## Exercise prompt
In the data below, find the line that contains "Definition strip (s" and the line that contains "else match split sep s' with". Copy both, plus every line between them, exactly.

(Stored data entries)
+ + + + + + +

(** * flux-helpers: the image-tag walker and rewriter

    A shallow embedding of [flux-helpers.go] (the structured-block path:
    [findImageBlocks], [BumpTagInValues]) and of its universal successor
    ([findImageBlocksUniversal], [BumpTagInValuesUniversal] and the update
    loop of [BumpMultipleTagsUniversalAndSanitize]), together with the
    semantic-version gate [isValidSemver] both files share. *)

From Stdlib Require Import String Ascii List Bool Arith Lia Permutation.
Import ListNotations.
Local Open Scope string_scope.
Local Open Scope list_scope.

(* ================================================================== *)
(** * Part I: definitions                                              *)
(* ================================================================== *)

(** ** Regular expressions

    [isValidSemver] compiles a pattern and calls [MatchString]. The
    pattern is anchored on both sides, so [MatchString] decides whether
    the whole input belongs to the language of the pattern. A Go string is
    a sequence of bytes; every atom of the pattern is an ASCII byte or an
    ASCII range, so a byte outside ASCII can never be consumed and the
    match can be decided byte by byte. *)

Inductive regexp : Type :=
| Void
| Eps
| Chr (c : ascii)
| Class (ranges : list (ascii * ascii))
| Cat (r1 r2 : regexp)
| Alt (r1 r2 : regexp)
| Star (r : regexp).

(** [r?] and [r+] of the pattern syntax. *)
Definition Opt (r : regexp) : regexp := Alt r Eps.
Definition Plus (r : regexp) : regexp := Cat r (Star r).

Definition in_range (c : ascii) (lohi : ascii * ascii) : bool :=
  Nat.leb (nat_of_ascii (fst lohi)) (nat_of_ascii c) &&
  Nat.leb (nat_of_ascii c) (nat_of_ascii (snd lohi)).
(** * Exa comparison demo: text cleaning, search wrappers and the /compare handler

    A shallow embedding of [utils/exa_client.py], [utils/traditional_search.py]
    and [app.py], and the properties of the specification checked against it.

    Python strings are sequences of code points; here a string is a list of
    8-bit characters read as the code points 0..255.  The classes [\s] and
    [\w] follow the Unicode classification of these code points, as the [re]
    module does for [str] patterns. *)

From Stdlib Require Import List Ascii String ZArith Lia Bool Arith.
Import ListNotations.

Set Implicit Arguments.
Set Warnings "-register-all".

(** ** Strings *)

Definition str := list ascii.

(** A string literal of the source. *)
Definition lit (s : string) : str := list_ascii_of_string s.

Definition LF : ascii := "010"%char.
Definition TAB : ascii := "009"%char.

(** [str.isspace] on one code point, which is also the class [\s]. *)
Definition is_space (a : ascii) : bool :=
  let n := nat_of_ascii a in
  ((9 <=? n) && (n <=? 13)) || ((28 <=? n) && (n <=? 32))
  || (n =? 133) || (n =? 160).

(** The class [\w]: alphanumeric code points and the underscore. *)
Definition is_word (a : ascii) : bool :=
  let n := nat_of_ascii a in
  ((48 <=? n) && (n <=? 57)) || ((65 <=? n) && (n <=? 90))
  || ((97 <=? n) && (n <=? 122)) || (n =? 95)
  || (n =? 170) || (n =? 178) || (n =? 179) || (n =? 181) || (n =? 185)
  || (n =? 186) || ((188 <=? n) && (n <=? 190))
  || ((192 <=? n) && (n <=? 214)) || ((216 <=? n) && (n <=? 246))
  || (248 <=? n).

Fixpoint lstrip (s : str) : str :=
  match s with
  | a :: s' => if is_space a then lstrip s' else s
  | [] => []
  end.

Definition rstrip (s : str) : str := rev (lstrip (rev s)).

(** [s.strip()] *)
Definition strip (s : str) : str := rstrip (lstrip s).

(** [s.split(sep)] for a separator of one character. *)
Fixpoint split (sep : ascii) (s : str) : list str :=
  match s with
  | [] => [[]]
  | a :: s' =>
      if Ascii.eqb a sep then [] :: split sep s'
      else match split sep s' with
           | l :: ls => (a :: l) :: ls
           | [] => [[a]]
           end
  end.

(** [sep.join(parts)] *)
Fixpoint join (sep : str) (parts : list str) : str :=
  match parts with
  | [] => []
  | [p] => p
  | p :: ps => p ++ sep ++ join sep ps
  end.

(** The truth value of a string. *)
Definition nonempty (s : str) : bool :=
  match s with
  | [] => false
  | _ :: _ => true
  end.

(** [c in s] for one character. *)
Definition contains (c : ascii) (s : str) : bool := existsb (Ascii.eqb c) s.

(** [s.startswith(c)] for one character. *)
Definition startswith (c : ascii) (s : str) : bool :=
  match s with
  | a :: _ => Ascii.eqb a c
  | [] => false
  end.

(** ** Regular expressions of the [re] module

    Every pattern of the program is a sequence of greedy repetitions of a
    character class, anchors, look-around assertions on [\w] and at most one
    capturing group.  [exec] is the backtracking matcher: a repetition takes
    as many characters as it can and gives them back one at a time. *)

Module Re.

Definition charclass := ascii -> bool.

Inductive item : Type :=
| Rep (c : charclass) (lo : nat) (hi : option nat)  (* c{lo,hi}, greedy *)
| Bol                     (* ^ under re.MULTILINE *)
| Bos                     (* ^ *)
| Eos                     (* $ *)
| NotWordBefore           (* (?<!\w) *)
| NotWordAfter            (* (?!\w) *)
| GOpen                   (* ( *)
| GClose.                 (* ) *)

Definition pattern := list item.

+ + + + + + +

## Problem solution
Definition strip (s : str) : str := rstrip (lstrip s).

(** [s.split(sep)] for a separator of one character. *)
Fixpoint split (sep : ascii) (s : str) : list str :=
  match s with
  | [] => [[]]
  | a :: s' =>
      if Ascii.eqb a sep then [] :: split sep s'
      else match split sep s' with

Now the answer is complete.